Benchmarking programs written on the JVM is even more complicated because

  1. It has a massive start-up time that has to be subtracted to get the actual run time
  2. It may interpret the program (slow) or compile it to highly optimized machine code (takes a moment, then extremely fast), or may revert back to interpreting. So while for many uses, Java is slower than C, it can potentially be faster.
  3. Garbage collection may halt the execution at any time to analyze the memory.

There are many settings that can affect JVM performance; doing this correctly is difficult.

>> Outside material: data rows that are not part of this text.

Lemma deliver_tcp_goes w l x h i p b n : inv w -> link l w = Some x -> sl_parents x <> None -> sl_rsp x = Some p -> item h w = Some i ->
  nw_bufs w !! p = Some b -> 0 <= n <= sk_data_len b ->
  goes (steady []) w (deliver_tcp l h p n w) (fun w' => exists w1, popped l x n w w1 /\ inv w1 /\ loose p w1 /\
    nw_bufs w1 !! p = Some b /\ steady [] w w1 /\ steady [] w1 w' /\ handed h p n w1 w').
Proof.
  intros I Hl Hp Hr Hh Hb Hn. pose proof I as [W _].
  assert (Hok : buf_ok b).
  { destruct (rsp_facts sess_rep ip_rep w l x p W Hl Hr) as (_ & b0 & Hb0 & Hok & _). congruence. }
  assert (Hn32 : 0 <= n < 2 ^ 32) by (pose proof (sk_len_small b Hok); lia).
  destruct (skip_data_eq sess_rep ip_rep rcvd sent w l x n W Hl Hp Hn32) as (c' & st' & Es & HR & Hk & Hle & _).
  destruct (pop_ok w l x p c' st' n I Hl Hp Hr HR Hk Hle) as (I1 & HL1 & S1 & P1). set (w1 := put_link l (set_sl_rsp None (set_cache c' x)) (sl_proto x) st' w) in *.
  assert (Ew : skip_data l n w = Some (set_rsp_at l (Some p) w1)).
  { rewrite Es. unfold w1. rewrite put_link_rsp. do 2 f_equal. symmetry. apply set_rsp_id. by destruct x. }
  destruct (put_link_fields l (set_sl_rsp None (set_cache c' x)) (sl_proto x) st' w) as (F1 & _ & _ & _ & F5 & _ & _ & _ & _ & _ & F11 & _).
  fold w1 in F1, F5, F11.
  assert (Hh1 : item h w1 = Some i) by (unfold item; by rewrite F1).
  assert (Hb1 : nw_bufs w1 !! p = Some b).
  { rewrite F5. destruct Hk as [Hk _]. rewrite (Hk p); [done|]. unfold rest_of, other_blocks. cbn. rewrite Hr. by left. }
  destruct (hand_over_goes w1 h i p b n I1 Hh1 HL1 Hb1 Hn) as (w2 & E2 & I2 & S2 & Q2). change (world_of w2) with w2 in *.
  assert (Ed : deliver_tcp l h p n w = Some w2).
  { transitivity (w ← skip_data l n w; w ← hand_over h p n w; upd_link l (set_sl_rsp None) w).
    { unfold deliver_tcp, hand_over. destruct (skip_data l n w) as [wa|]; [|done]. cbn [mbind option_bind].
      destruct (NotifyThread h 0 wa) as [wb|]; [|done]. cbn [mbind option_bind]. destruct (SwitchToIdle h wb) as [wc|]; [|done].
      cbn [mbind option_bind]. by destruct (nw_bufs wc !! p). }
    rewrite Ew. cbn [mbind option_bind]. rewrite hand_over_commutes, E2. cbn [fmap option_fmap option_map mbind option_bind].
    destruct (fmap_eq_lookup strip_link (nw_links w2) (nw_links w1) l _ (eq_sym (ha_links _ _ _ _ _ Q2)) F11) as (y & Hy & Sy).
    apply (f_equal sl_rsp) in Sy. by apply (restore_rsp w2 l y p). }
  exists w2. split; [exact Ed|]. split; [done|]. split; [by etransitivity|]. exists w1. by split_and!.
Qed.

Now let's say you have figured out how to obtain correct measurements. We can then solve issues around file caching by simply running the program multiple times and discarding the first run. Issues around scheduling can be minimized by running the benchmarks in a controlled environment with few processes (e.g. running in single-user mode without a graphical environment).

We can now collect a series of data points for each program. Especially on the JVM it is important to run the code repeatedly until all optimizations have kicked in so that the measurements have roughly converged onto one level. An useful tool for this is the mean value of the last n measurements.

When reporting the average run time, we not only report the mean value of all runs, but also the standard deviation (sometimes called sigma) that shows how coherent the measurements are. A smaller value is preferable. The SD is normalized on the mean value, so it is only comparable for the same mean value, not between runs with different means.


If you want to show that a program has a specific algorithmic time complexity, you have to run it with inputs of different sizes (e.g. n = 0, …, 1.000.000 items in steps of 100.000). For each input size you will record one or more measurements, and then fit different equations to the data set:

O(1):       t = a
O(log n):   t = a * log(n)/log(b) + c    likely special cases a=2 or a=e
O(n):       t = a * n   + b
O(n log n): t = a * n * log(n)/log(b) + c
O(n^2):     t = a * n^2 + b
O(n^3):     t = a * n^3 + b
O(a^n):     t = a^(b * n) * c + d    likely special case of a=2
...

For each fit, you can then calculate the square distance between the fit and the data set. The complexity class with the smallest square distance to the data set is probably the complexity class of the used algorithm.

Implementing curve fitting yourself is almost as non-trivial as correct benchmarking, so you should probably use an existing implementation (I use Python with scipy for this kind of work).

Note that in complex cases the observed run time can be the sum of run times of algorithms with different complexities, but the largest complexity class should dominate on sufficiently large input.